_Records to process_.
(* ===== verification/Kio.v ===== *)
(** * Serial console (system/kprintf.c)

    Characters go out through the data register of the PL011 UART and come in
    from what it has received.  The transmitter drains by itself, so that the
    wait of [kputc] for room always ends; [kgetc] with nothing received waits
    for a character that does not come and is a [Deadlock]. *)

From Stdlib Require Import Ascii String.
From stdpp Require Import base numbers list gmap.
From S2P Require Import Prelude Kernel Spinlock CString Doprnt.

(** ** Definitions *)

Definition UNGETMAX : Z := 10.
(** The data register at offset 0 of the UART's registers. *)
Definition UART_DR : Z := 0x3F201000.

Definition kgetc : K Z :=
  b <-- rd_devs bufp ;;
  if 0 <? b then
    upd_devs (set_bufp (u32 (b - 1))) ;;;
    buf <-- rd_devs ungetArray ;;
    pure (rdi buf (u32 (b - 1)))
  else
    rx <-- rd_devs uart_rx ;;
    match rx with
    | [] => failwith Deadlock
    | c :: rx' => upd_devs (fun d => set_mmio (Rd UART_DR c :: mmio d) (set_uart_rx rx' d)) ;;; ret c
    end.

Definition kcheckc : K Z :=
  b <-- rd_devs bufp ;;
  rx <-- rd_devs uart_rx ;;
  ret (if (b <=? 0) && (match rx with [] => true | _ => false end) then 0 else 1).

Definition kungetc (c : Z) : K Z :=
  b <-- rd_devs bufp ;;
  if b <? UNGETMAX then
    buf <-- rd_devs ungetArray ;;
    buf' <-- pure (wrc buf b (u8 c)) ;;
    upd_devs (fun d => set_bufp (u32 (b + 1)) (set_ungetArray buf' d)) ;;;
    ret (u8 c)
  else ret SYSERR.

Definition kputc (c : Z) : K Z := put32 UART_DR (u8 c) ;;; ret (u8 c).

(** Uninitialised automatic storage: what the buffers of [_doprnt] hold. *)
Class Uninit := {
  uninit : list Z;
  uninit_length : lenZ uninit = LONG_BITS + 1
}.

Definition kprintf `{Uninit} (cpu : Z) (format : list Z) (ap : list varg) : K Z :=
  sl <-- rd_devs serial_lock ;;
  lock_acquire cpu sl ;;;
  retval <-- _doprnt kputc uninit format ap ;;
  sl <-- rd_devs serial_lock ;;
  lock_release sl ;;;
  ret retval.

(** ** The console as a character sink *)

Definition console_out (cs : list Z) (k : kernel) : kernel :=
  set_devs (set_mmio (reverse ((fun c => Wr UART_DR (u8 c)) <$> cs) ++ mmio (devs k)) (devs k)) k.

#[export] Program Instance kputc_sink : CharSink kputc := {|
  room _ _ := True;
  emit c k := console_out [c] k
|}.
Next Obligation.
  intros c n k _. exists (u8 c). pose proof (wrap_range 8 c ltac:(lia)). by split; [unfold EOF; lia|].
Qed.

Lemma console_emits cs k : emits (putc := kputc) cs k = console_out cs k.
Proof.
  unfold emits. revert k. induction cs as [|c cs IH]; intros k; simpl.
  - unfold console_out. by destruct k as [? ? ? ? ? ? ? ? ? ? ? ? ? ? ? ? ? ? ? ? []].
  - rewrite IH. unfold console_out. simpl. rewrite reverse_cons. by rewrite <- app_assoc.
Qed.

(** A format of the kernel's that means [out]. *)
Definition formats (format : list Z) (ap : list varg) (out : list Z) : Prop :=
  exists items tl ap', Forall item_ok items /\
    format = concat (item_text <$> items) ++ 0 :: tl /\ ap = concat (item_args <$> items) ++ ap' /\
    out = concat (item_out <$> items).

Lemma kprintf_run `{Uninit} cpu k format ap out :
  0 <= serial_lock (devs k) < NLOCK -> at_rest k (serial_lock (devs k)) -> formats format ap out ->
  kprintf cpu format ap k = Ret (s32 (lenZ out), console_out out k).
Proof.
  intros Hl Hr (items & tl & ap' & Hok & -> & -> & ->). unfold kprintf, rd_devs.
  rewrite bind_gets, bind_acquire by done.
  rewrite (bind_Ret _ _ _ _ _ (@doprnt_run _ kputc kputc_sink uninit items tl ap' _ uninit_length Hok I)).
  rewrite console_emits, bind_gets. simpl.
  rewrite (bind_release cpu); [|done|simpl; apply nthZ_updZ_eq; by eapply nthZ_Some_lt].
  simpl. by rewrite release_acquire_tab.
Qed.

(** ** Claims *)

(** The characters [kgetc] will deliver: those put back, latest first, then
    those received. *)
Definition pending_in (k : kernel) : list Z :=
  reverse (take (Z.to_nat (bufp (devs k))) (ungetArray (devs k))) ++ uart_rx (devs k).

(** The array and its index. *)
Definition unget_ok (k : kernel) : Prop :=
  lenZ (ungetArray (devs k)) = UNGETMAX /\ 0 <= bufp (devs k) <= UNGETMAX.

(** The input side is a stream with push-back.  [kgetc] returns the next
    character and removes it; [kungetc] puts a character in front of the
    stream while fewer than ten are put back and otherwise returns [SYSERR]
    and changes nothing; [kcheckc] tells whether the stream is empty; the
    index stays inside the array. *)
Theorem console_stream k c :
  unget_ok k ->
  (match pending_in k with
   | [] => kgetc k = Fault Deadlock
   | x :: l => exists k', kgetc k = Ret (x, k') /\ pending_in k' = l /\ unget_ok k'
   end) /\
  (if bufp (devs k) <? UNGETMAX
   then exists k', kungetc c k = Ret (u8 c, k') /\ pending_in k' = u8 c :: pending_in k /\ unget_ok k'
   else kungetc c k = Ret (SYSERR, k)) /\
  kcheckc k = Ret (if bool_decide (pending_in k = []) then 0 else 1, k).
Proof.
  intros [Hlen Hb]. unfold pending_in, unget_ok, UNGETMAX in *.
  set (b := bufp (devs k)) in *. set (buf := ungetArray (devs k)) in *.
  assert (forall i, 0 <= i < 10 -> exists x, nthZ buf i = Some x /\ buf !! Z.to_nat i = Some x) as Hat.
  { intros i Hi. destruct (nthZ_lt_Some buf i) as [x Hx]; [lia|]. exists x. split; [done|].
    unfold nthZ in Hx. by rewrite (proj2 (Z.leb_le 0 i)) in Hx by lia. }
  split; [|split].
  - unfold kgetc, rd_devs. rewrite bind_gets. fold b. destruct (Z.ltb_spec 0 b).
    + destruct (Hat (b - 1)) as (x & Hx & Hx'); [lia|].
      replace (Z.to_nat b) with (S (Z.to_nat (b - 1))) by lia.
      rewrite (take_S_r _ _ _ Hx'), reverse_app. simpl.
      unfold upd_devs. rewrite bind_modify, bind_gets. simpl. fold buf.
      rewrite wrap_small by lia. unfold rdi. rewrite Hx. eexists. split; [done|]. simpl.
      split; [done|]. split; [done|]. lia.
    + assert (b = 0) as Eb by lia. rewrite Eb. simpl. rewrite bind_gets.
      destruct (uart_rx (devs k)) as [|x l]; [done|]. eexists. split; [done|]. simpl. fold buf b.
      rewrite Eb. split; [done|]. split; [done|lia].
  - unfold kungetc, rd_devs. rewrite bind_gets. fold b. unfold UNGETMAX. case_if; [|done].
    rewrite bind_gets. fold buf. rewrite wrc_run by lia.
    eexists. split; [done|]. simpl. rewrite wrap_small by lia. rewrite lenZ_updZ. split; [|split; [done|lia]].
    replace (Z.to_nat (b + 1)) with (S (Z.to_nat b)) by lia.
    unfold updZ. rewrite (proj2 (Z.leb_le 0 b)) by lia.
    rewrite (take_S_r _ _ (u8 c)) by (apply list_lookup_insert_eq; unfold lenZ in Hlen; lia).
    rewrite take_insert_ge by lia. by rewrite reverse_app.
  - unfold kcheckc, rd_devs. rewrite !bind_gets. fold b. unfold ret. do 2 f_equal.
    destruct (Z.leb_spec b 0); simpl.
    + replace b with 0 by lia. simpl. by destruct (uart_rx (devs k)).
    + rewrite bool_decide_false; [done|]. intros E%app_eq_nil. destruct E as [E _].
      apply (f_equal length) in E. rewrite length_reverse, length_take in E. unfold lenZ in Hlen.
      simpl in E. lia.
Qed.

_Your objective_.
From the listing above, work out how many lines hold "those". The answer is the number and nothing more.

_Solution to this task_.
2